**Exercise instructions**.
Starting at the line that holds "(** * casdoorsdk/base.go: the" and stopping at the line that holds "packages the file", restate the records below word for word, with both of those lines included.

======== Records to process

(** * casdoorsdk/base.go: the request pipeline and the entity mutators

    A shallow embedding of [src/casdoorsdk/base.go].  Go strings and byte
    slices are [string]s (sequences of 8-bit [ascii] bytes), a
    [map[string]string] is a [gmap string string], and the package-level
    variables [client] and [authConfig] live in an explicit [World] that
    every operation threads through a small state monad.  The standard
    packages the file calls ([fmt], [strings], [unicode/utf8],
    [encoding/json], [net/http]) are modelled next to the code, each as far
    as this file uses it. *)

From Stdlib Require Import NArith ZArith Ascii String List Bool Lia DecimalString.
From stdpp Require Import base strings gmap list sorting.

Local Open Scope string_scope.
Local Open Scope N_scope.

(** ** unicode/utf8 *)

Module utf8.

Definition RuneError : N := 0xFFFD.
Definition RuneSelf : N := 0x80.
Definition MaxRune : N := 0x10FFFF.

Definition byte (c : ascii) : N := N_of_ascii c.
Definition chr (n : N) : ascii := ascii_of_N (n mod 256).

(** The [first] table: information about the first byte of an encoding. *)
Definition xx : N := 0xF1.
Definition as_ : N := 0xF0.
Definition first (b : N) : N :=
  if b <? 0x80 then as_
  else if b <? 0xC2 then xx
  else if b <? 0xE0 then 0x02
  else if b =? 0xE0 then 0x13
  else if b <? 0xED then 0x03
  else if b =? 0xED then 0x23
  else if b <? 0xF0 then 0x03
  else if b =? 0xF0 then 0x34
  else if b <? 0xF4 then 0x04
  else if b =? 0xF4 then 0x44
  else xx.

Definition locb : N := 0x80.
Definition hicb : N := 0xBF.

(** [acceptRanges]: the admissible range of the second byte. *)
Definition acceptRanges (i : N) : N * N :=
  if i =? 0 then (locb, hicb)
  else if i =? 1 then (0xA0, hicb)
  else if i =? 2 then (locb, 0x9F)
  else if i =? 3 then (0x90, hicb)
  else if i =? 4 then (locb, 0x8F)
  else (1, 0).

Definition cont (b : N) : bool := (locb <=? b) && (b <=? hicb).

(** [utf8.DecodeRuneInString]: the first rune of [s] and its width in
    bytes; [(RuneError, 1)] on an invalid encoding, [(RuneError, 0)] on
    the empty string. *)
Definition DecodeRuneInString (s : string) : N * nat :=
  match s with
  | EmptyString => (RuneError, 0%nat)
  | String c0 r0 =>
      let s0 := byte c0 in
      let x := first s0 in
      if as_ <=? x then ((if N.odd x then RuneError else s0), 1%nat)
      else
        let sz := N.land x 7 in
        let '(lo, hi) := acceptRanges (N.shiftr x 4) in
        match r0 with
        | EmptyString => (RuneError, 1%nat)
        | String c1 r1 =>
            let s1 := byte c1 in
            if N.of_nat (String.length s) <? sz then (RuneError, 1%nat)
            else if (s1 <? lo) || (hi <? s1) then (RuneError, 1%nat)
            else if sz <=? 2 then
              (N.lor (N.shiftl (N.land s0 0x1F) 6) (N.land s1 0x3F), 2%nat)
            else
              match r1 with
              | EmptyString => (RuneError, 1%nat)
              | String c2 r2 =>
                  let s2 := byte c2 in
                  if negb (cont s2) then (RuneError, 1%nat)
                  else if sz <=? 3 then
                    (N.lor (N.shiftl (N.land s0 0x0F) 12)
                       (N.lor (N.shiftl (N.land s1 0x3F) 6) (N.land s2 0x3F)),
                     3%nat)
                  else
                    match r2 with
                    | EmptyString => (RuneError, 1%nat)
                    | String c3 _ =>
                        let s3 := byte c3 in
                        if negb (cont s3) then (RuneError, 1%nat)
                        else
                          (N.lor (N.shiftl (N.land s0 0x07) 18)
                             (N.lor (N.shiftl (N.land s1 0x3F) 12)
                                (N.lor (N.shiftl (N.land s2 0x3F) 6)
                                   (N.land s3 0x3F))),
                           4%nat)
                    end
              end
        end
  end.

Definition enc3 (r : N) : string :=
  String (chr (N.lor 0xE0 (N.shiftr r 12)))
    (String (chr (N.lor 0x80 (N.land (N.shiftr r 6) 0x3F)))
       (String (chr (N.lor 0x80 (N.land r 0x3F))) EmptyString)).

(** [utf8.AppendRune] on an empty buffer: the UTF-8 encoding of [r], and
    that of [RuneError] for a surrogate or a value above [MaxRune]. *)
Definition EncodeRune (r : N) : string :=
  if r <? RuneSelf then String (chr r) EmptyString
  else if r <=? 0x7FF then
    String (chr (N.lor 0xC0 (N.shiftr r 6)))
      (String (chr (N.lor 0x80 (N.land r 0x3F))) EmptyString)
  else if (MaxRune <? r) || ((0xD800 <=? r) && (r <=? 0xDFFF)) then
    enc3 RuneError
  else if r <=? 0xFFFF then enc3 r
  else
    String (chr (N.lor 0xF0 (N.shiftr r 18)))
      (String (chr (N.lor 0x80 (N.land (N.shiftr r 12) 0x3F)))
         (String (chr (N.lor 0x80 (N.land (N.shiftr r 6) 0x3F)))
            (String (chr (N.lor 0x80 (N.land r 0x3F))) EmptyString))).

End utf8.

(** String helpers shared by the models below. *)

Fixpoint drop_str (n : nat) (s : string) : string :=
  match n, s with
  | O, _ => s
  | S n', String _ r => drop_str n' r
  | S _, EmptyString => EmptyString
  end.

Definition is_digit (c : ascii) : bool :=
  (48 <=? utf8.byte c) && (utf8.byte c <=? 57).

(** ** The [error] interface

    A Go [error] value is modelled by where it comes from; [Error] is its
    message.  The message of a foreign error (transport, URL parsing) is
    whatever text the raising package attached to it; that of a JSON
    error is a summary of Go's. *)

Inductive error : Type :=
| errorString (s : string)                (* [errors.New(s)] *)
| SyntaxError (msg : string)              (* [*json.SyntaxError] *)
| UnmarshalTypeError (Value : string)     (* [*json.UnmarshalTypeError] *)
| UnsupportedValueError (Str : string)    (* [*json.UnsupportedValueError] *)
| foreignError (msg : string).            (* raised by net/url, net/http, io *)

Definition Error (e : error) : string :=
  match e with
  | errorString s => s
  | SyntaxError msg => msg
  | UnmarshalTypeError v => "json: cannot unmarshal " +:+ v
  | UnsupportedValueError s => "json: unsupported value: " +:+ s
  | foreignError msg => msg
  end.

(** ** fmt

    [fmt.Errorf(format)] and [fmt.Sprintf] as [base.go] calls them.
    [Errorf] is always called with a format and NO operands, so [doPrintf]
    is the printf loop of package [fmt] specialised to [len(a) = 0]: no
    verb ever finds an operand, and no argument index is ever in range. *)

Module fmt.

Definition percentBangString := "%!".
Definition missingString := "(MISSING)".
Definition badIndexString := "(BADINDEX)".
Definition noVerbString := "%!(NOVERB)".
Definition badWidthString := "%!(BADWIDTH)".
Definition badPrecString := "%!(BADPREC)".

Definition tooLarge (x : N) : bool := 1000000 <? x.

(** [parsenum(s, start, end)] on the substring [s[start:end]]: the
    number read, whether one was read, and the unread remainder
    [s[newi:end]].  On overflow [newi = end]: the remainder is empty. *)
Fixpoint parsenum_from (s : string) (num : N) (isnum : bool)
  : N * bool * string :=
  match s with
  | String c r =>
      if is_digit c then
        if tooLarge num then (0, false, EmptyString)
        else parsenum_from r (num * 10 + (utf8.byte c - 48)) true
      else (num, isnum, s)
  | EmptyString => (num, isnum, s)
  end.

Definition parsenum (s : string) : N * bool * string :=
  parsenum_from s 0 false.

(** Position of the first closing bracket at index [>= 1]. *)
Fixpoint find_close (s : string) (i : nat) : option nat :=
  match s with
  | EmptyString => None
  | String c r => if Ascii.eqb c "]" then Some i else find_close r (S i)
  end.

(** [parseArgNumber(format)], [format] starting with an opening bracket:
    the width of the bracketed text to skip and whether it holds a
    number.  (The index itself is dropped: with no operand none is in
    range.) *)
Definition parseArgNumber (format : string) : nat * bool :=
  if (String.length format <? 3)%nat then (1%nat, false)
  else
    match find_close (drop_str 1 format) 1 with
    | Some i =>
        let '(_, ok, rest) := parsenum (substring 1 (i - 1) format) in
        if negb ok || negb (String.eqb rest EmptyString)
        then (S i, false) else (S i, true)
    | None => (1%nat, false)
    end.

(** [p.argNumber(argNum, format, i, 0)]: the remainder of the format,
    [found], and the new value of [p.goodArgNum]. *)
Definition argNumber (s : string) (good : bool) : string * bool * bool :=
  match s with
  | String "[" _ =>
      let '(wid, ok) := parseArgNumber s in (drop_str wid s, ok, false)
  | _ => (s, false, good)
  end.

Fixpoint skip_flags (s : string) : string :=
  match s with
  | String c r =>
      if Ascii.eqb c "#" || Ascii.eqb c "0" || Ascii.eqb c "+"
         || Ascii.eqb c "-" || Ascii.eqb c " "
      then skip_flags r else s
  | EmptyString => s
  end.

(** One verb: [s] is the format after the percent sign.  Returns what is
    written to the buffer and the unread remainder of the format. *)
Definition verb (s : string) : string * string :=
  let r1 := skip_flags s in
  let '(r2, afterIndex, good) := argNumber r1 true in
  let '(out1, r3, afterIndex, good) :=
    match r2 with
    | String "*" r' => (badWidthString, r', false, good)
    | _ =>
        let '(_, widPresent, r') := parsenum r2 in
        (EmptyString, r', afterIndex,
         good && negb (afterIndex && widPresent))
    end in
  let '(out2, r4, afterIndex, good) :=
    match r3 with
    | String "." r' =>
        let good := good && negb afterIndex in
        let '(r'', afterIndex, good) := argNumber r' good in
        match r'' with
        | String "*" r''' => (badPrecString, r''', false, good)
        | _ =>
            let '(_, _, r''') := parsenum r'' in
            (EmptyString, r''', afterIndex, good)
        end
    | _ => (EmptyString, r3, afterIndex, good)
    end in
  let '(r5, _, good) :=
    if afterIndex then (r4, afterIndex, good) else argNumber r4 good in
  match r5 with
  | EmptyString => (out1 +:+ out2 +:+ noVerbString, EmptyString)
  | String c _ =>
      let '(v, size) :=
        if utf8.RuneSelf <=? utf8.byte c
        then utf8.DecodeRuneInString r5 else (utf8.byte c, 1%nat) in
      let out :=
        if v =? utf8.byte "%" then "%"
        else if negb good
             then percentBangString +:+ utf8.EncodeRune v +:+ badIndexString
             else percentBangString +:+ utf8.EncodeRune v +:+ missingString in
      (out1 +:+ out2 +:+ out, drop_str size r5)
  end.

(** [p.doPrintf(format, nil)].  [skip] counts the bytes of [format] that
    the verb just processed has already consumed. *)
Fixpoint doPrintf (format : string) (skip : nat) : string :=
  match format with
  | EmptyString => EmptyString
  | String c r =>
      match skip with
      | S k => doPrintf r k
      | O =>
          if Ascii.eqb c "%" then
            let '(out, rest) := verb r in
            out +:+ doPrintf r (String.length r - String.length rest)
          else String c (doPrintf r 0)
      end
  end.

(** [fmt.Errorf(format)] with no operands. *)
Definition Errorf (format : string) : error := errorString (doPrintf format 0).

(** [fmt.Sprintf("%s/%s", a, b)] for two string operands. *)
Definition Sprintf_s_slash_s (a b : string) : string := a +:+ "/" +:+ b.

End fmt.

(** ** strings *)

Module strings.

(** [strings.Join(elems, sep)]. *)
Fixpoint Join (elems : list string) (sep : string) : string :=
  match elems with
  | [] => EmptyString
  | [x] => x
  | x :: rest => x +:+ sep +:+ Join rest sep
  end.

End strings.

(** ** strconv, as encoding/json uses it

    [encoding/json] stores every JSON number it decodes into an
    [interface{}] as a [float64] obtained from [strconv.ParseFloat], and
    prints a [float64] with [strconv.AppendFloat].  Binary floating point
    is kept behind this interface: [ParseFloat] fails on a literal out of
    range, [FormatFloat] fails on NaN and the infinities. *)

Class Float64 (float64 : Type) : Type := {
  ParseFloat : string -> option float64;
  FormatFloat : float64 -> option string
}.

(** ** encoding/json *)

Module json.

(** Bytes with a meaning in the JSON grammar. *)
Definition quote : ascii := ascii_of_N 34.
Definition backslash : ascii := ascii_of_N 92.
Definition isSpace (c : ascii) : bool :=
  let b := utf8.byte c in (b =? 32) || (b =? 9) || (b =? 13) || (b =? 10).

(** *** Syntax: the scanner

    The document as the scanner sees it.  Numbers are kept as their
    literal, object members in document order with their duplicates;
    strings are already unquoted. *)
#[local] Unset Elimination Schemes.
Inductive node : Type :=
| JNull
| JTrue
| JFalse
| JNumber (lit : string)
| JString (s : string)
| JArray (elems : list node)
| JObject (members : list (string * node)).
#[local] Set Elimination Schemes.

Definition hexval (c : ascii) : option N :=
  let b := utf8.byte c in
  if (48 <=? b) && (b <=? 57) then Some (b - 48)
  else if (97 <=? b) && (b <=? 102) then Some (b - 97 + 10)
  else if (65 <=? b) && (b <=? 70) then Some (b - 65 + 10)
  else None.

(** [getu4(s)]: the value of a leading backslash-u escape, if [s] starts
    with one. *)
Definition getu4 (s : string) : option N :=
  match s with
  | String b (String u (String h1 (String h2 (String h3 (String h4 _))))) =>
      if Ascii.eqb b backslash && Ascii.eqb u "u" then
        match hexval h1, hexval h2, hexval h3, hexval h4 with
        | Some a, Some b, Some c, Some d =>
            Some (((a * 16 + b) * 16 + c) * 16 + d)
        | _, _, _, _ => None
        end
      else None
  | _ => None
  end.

================
======== Records to process

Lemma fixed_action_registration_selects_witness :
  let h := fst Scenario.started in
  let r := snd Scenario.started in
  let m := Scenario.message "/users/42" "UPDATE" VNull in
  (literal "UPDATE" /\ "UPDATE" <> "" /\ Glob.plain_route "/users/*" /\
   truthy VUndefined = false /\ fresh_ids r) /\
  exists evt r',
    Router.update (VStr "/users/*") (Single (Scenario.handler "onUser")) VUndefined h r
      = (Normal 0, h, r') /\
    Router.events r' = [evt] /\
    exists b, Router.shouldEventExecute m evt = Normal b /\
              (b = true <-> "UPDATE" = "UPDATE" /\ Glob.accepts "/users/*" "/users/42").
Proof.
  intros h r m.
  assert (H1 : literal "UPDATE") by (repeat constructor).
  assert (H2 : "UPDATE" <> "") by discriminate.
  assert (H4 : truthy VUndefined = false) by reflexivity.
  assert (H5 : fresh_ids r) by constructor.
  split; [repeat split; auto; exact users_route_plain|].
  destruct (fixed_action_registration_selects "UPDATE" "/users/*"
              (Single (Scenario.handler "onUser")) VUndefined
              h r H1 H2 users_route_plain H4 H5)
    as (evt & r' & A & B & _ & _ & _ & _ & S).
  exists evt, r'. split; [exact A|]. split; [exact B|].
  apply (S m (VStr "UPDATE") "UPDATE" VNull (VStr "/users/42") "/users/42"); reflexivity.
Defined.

================
======== Records to process

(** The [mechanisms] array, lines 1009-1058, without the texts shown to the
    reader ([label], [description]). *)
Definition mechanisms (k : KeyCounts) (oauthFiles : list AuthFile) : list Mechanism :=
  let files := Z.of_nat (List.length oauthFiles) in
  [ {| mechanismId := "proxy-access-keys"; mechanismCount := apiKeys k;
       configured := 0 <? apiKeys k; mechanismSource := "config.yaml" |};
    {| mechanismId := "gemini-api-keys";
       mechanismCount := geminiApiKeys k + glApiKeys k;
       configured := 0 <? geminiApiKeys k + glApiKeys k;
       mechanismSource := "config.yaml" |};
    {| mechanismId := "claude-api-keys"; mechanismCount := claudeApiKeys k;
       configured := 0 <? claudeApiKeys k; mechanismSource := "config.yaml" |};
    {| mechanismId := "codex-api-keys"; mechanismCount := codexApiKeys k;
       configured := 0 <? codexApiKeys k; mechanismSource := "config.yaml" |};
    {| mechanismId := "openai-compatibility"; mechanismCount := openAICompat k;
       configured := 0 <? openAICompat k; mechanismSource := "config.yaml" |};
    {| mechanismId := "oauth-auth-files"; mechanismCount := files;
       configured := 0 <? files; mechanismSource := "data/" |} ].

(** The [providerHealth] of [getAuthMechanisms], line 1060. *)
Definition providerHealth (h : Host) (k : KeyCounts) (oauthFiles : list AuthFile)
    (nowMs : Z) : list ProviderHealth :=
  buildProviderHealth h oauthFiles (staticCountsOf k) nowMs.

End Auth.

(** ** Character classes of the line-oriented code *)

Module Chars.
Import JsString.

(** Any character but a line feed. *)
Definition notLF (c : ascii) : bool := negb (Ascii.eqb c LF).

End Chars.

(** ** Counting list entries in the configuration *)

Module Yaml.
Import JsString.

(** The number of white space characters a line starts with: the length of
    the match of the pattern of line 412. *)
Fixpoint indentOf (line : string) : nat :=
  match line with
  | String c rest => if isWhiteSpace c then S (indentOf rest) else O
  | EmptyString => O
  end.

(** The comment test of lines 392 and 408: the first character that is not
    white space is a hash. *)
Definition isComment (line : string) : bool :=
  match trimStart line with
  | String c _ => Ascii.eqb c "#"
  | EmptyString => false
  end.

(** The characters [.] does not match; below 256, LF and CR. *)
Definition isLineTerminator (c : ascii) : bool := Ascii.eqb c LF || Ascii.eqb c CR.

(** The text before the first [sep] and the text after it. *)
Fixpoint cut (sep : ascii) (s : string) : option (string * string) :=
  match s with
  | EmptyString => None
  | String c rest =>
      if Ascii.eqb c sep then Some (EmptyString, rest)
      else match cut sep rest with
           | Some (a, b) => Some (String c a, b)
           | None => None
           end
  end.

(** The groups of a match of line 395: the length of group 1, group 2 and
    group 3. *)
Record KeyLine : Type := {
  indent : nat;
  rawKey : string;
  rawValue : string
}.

================

**Solution to this task**.
(** * casdoorsdk/base.go: the request pipeline and the entity mutators

    A shallow embedding of [src/casdoorsdk/base.go].  Go strings and byte
    slices are [string]s (sequences of 8-bit [ascii] bytes), a
    [map[string]string] is a [gmap string string], and the package-level
    variables [client] and [authConfig] live in an explicit [World] that
    every operation threads through a small state monad.  The standard
    packages the file calls ([fmt], [strings], [unicode/utf8],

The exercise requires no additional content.